You first need to show that, $\displaystyle \cos z\not=0$ (which is true), yes it is of course easier.
• Apr 6th 2006, 12:08 AM
mathemagic
$\displaystyle \cos z\not=0$
because whenever cos z is 0, 4 sin z is either 4 or -4, and so the expression would be -4 + 0 or 4 + 0, neither of which are 0, so you can divide by cos z
• Apr 6th 2006, 02:00 AM
Rebesques
a little trouble!
Well, actually when you are dealing with trigonometric complex functions, a standard trick is to substitute for exponentials.
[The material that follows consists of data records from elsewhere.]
(** * Zero-base SDD: requirement-to-design knowledge graph and the
      chat-based model modifier

    The development follows the repository:
    - the graph schema (node labels and relationship types) of
      [spec/spec-v1.md], the v1.1 test data set and the dirty-flag
      statements of the Cypher scripts;
    - the phase branching function [determine_phase_sequence] of the
      v1.2 development checklist;
    - the v1.1 test data script, statement by statement, with the
      semantics of [MERGE], [SET], [ON CREATE SET], [ON MATCH SET] and
      [REMOVE] it relies on;
    - the Pinia stores of the front end: [modelModifier] ([sendMessage],
      [processModificationRequest] with its read loop,
      [upsertReactStep], [handleStreamEvent],
      [updateLastAssistantMessage], [retryLast]) and [navigator] (the
      fetches, [addUserStory], [addContext], [assignUserStoryToBC],
      [markAsNew], [addAggregate], [addCommand], [addEvent],
      [addPolicy], [refreshAll], [toggleExpanded], [expandAll]);
    - the logger of the front end ([resolveMinLevel], [shouldLog],
      [safeJson], [kvString], [toConsoleFn], [emit]);
    - the handler of the application shell that refreshes the
      navigator after a user story was saved.

    The Python engine ([impact.py], [upsert.py], [change_detection.py],
    [batch.py]) is not part of the sources at hand; where a property is
    about it, the operation is modelled from the specification and the
    definition says so. *)

From stdpp Require Import gmap strings list fin_maps sorting.
From Stdlib Require Import NArith.

Open Scope string_scope.
Open Scope list_scope.
Open Scope nat_scope.

(** ** Graph schema ([spec/spec-v1.md], sections 1 and 2) *)

Inductive Kind :=
  | Epic | UserStory | AcceptanceCriterion
  | BoundedContext | Aggregate | Entity | ValueObject | Field
  | Command | Event | Policy.

Inductive Rel :=
  | HAS_STORY | HAS_CRITERION
  | HAS_AGGREGATE | HAS_ENTITY | HAS_VALUE_OBJECT | HAS_FIELD
  | REFERS_TO_AGGREGATE | REFERS_TO_FIELD
  | HANDLES_COMMAND | EMITS_EVENT | LISTENS_EVENT | TRIGGERS_COMMAND
  | AFFECTS_AGGREGATE
  | IMPACTS_AGGREGATE | IMPACTS_FIELD | COVERS_COMMAND | COVERS_EVENT.

#[global] Instance Kind_eq_dec : EqDecision Kind.
Proof. solve_decision. Defined.

#[global] Instance Rel_eq_dec : EqDecision Rel.
Proof. solve_decision. Defined.

Definition all_kinds : list Kind :=
  [Epic; UserStory; AcceptanceCriterion;
   BoundedContext; Aggregate; Entity; ValueObject; Field;
   Command; Event; Policy].

Record Edge := mkEdge { src : string; rel : Rel; dst : string }.

#[global] Instance Edge_eq_dec : EqDecision Edge.
Proof. solve_decision. Defined.

Record Graph := mkGraph {
  nodes : list (string * Kind);
  edges : list Edge
}.

Fixpoint kind_of_in (ns : list (string * Kind)) (id : string) : option Kind :=
  match ns with
  | [] => None
  | (i, k) :: ns' => if bool_decide (i = id) then Some k else kind_of_in ns' id
  end.

Definition kind_of (g : Graph) (id : string) : option Kind :=
  kind_of_in (nodes g) id.

(** Identifiers are listed in ascending string order. *)
Definition id_le (a b : string) : Prop := String.leb a b = true.

#[global] Instance id_le_dec a b : Decision (id_le a b).
Proof. unfold id_le. apply _. Defined.

Definition sort_ids (l : list string) : list string := merge_sort id_le l.

(** ** Impact Analyzer *)

Module Impact.

(** The three relationship classes the traversal follows, the [affects]
    leg, and the static references it leaves alone. *)
Inductive RelClass := Containment | Trace | EventChain | Affects | Reference.

Definition rel_class (r : Rel) : RelClass :=
  match r with
  | HAS_STORY | HAS_CRITERION
  | HAS_AGGREGATE | HAS_ENTITY | HAS_VALUE_OBJECT | HAS_FIELD => Containment
  | IMPACTS_AGGREGATE | IMPACTS_FIELD | COVERS_COMMAND | COVERS_EVENT => Trace
  | HANDLES_COMMAND | EMITS_EVENT | LISTENS_EVENT | TRIGGERS_COMMAND => EventChain
  | AFFECTS_AGGREGATE => Affects
  | REFERS_TO_AGGREGATE | REFERS_TO_FIELD => Reference
  end.

(** One hop out of node [n] along edge [e].  The event chain reads
    Aggregate -handles-> Command -emits-> Event -listened by-> Policy
    -triggers-> Command; the stored edge is (Policy)-[:LISTENS_EVENT]->(Event),
    so that leg is walked from its target to its source. *)
Definition hop (n : string) (e : Edge) : option string :=
  match rel_class (rel e) with
  | Containment | Trace => if bool_decide (src e = n) then Some (dst e) else None
  | EventChain =>
      match rel e with
      | LISTENS_EVENT => if bool_decide (dst e = n) then Some (src e) else None
      | _ => if bool_decide (src e = n) then Some (dst e) else None
      end
  | Affects | Reference => None
  end.

Definition neighbours (g : Graph) (n : string) : list string :=
  omap (hop n) (edges g).

Definition affects_edge (n : string) (e : Edge) : option string :=
  match rel e with
  | AFFECTS_AGGREGATE => if bool_decide (src e = n) then Some (dst e) else None
  | _ => None
  end.

Definition affects (g : Graph) (n : string) : list string :=
  omap (affects_edge n) (edges g).

Record BfsState := mkBfs {
  queue : list (string * nat);
  visited : list string;
  found : list string;
  affected : list string
}.

Definition note_affected (acc : list string) (a : string) : list string :=
  if bool_decide (a ∈ acc) then acc else acc ++ [a].

Definition discover (d : nat) (st : BfsState) (m : string) : BfsState :=
  if bool_decide (m ∈ visited st) then st
  else {| queue := queue st ++ [(m, S d)];
          visited := visited st ++ [m];
          found := found st ++ [m];
          affected := affected st |}.

(** One iteration of the traversal loop on a non-empty queue: the head
    [(n, d)] is taken off, the targets of its [affects] edges are noted
    whatever [d] is, and its neighbours are discovered only while
    [d < maxHops]. *)
Definition visit (g : Graph) (maxHops : nat) (n : string) (d : nat)
    (q : list (string * nat)) (st : BfsState) : BfsState :=
  let st1 := {| queue := q;
                visited := visited st;
                found := found st;
                affected := foldl note_affected (affected st) (affects g n) |} in
  if bool_decide (d < maxHops)
  then foldl (discover d) st1 (neighbours g n)
  else st1.

Fixpoint run (fuel : nat) (g : Graph) (maxHops : nat) (st : BfsState)
    : option BfsState :=
  match queue st with
  | [] => Some st
  | (n, d) :: q =>
      match fuel with
      | O => None
      | S fuel' => run fuel' g maxHops (visit g maxHops n d q st)
      end
  end.

Definition endpoints (g : Graph) : list string :=
  remove_dups (flat_map (λ e, [src e; dst e]) (edges g)).

Definition initial (rootIds : list string) : BfsState :=
  {| queue := (λ r, (r, O)) <$> rootIds;
     visited := remove_dups rootIds;
     found := [];
     affected := [] |}.

Record ImpactResult := mkImpact {
  impacted : list (Kind * list string);
  affected_aggregates : list string
}.

Definition of_kind (g : Graph) (k : Kind) (ids : list string) : list string :=
  filter (λ id, kind_of g id = Some k) ids.

Definition group (g : Graph) (st : BfsState) : ImpactResult :=
  {| impacted := (λ k, (k, sort_ids (of_kind g k (found st)))) <$> all_kinds;
     affected_aggregates := sort_ids (affected st) |}.

Definition impact_fuel (g : Graph) (rootIds : list string) : nat :=
  length rootIds + length (endpoints g).

(** Modelled from the spec: [findImpact] of the Impact Analyzer
    ([python/impact.py], absent from the sources at hand), section 4.4.
    A breadth-first traversal from the roots with a [visited] set of
    identifiers, following structural containment, trace and event-chain
    relationships up to [maxHops] hops; the target of an [affects] edge
    of a reached node goes to the separate [affected_aggregates] list
    whatever the hop budget; the output maps each node kind to the
    sorted list of the identifiers found, roots excluded.  [None] would
    mean that the loop budget ran out; the wall-clock budget of the
    analyzer ([ImpactTraversalTimeout]) is outside this model. *)
Definition findImpact (g : Graph) (rootIds : list string) (maxHops : nat)
    : option ImpactResult :=
  group g <$> run (impact_fuel g rootIds) g maxHops (initial rootIds).

Definition default_maxHops : nat := 3.

(** [hops g roots d n]: node [n] is [d] hops away from a root, along
    edges of the three classes. *)
Inductive hops (g : Graph) (roots : list string) : nat → string → Prop :=
  | hops_root r : r ∈ roots → hops g roots 0 r
  | hops_step d n m :
      hops g roots d n → m ∈ neighbours g n → hops g roots (S d) m.

(** The length of the queue plus the number of known identifiers not
    yet visited: what every iteration of the loop uses up. *)
Definition unvisited (universe seen : list string) : nat :=
  length (filter (λ u, u ∉ seen) universe).

Definition measure (g : Graph) (st : BfsState) : nat :=
  length (queue st) + unvisited (endpoints g) (visited st).

Definition impacted_of (r : ImpactResult) (k : Kind) : list string :=
  default [] (snd ∘ snd <$> list_find (λ p, fst p = k) (impacted r)).

(** What the loop keeps true. No identifier is found twice: *)

Record distinct (st : BfsState) : Prop := {
  distinct_found : NoDup (found st);
  distinct_seen : ∀ x, x ∈ found st → x ∈ visited st;
  distinct_affected : NoDup (affected st)
}.

(** everything found lies within the hop bound: *)

Record bounded (g : Graph) (roots : list string) (maxHops : nat)
    (st : BfsState) : Prop := {
  bounded_queue : ∀ n d, (n, d) ∈ queue st → d ≤ maxHops ∧ hops g roots d n;
  bounded_found : ∀ n, n ∈ found st → ∃ d, d ≤ maxHops ∧ hops g roots d n;
  bounded_affected : ∀ a, a ∈ affected st →
    ∃ e d, d ≤ maxHops ∧ hops g roots d e ∧ a ∈ affects g e
}.

(** every node reached is still queued or has had its [affects] edges
    followed. *)

Record followed (g : Graph) (roots : list string) (st : BfsState) : Prop := {
  followed_seen : ∀ x, x ∈ visited st ↔ x ∈ roots ∨ x ∈ found st;
  followed_legs : ∀ n, n ∈ visited st →
    (∃ d, (n, d) ∈ queue st) ∨ (∀ a, a ∈ affects g n → a ∈ affected st)
}.

(** The roots are visited from the start, so none of them is found. *)
Record apart (roots : list string) (st : BfsState) : Prop := {
  apart_roots : ∀ r, r ∈ roots → r ∈ visited st;
  apart_found : ∀ x, x ∈ found st → x ∉ roots
}.

(** The traversal goes level by level. [popped] lists the nodes taken off
    the queue so far, each with the depth it was queued at: the queue is
    in ascending depth, nothing is deeper than one level below its head,
    and the neighbours of every node in [popped] that was expanded are
    known, at most one level below it. *)
Definition by_depth (a b : string * nat) : Prop := a.2 ≤ b.2.

Record levelled (g : Graph) (roots : list string) (maxHops : nat)
    (popped : list (string * nat)) (st : BfsState) : Prop := {
  lv_seen : ∀ x, x ∈ visited st ↔ ∃ dx, (x, dx) ∈ popped ++ queue st;
  lv_roots : ∀ r, r ∈ roots → (r, 0) ∈ popped ++ queue st;
  lv_sorted : StronglySorted by_depth (queue st);
  lv_spread : ∀ h dh x dx,
    head (queue st) = Some (h, dh) → (x, dx) ∈ popped ++ queue st → dx ≤ S dh;
  lv_closed : ∀ n dn m,
    (n, dn) ∈ popped → dn < maxHops → m ∈ neighbours g n →
    ∃ dm, (m, dm) ∈ popped ++ queue st ∧ dm ≤ S dn
}.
Remember
$\displaystyle {\rm e}^{iz}-{\rm e}^{-iz}=2i{\rm sin}z, \ {\rm e}^{iz}+{\rm e}^{-iz}=2{\rm cos}z$

and after substitution
$\displaystyle (1-4i){\rm e}^{iz}+(1+4i){\rm e}^{-iz}=0$ or $\displaystyle {\rm e}^{2iz}=\frac{15-8i}{17}$

(check this please! calculations are not my strong point :()

so the solution is

$\displaystyle 2iz={\rm log}\left(\frac{15-8i}{17}\right)$ or

$\displaystyle z=-\frac{i}{2}{\rm log}\left(\frac{15-8i}{17}\right)$
so that

$\displaystyle z= -\frac{i}{2} \left({\rm log}\left|\frac{15-8i}{17}\right|+i{\rm Arg}\left(\frac{15-8i}{17}\right)+2k\pi i\right)$,

where the logarithm is the usual real one, $\displaystyle {\rm Arg}$ the principal argument and $\displaystyle k$ an integer.
• Apr 6th 2006, 02:47 AM
mathemagic
I've not learnt about the exponential stuff you can do with trigonometric equations like that yet.
I thought of another way to solve it

4 sin z + cos z = 0

let:
4 sin z + cos z = k cos(z - a)

4 sin z + cos z = k cos a cos z + k sin a sin z

k sin a = 4
k cos a = 1
=> tan a = 4
a = 1.33

4 sin z + cos z = k cos(z - 1.33)

k = sqrt(4^2 + 1^2)
k = sqrt(17)

4 sin z + cos z = sqrt(5) cos(z - 1.33)
so now you need to solve
sqrt(17) cos(z - 1.33) = 0
• Apr 6th 2006, 03:01 AM
Rebesques
Quote:

cos(z - 1.33) = 0
I have no idea how this can be solved without exponentials. :(
• Apr 6th 2006, 03:10 AM
mathemagic
to solve sqrt(17)cos (z - 1.33) = 0
you do this:

z- 1.33 = cos -1 (0)
= pi/2, 3pi/2 ...
z = pi/2 + 1.33, 3pi/2 + 1.33 etc
• Apr 6th 2006, 03:50 AM
Rebesques
Oh, :confused: I just realised what :eek: Seems ok!
• Apr 6th 2006, 05:59 AM
ThePerfectHacker
I think we should keep the math simple for the high school students. Not everyone here knows advanced math.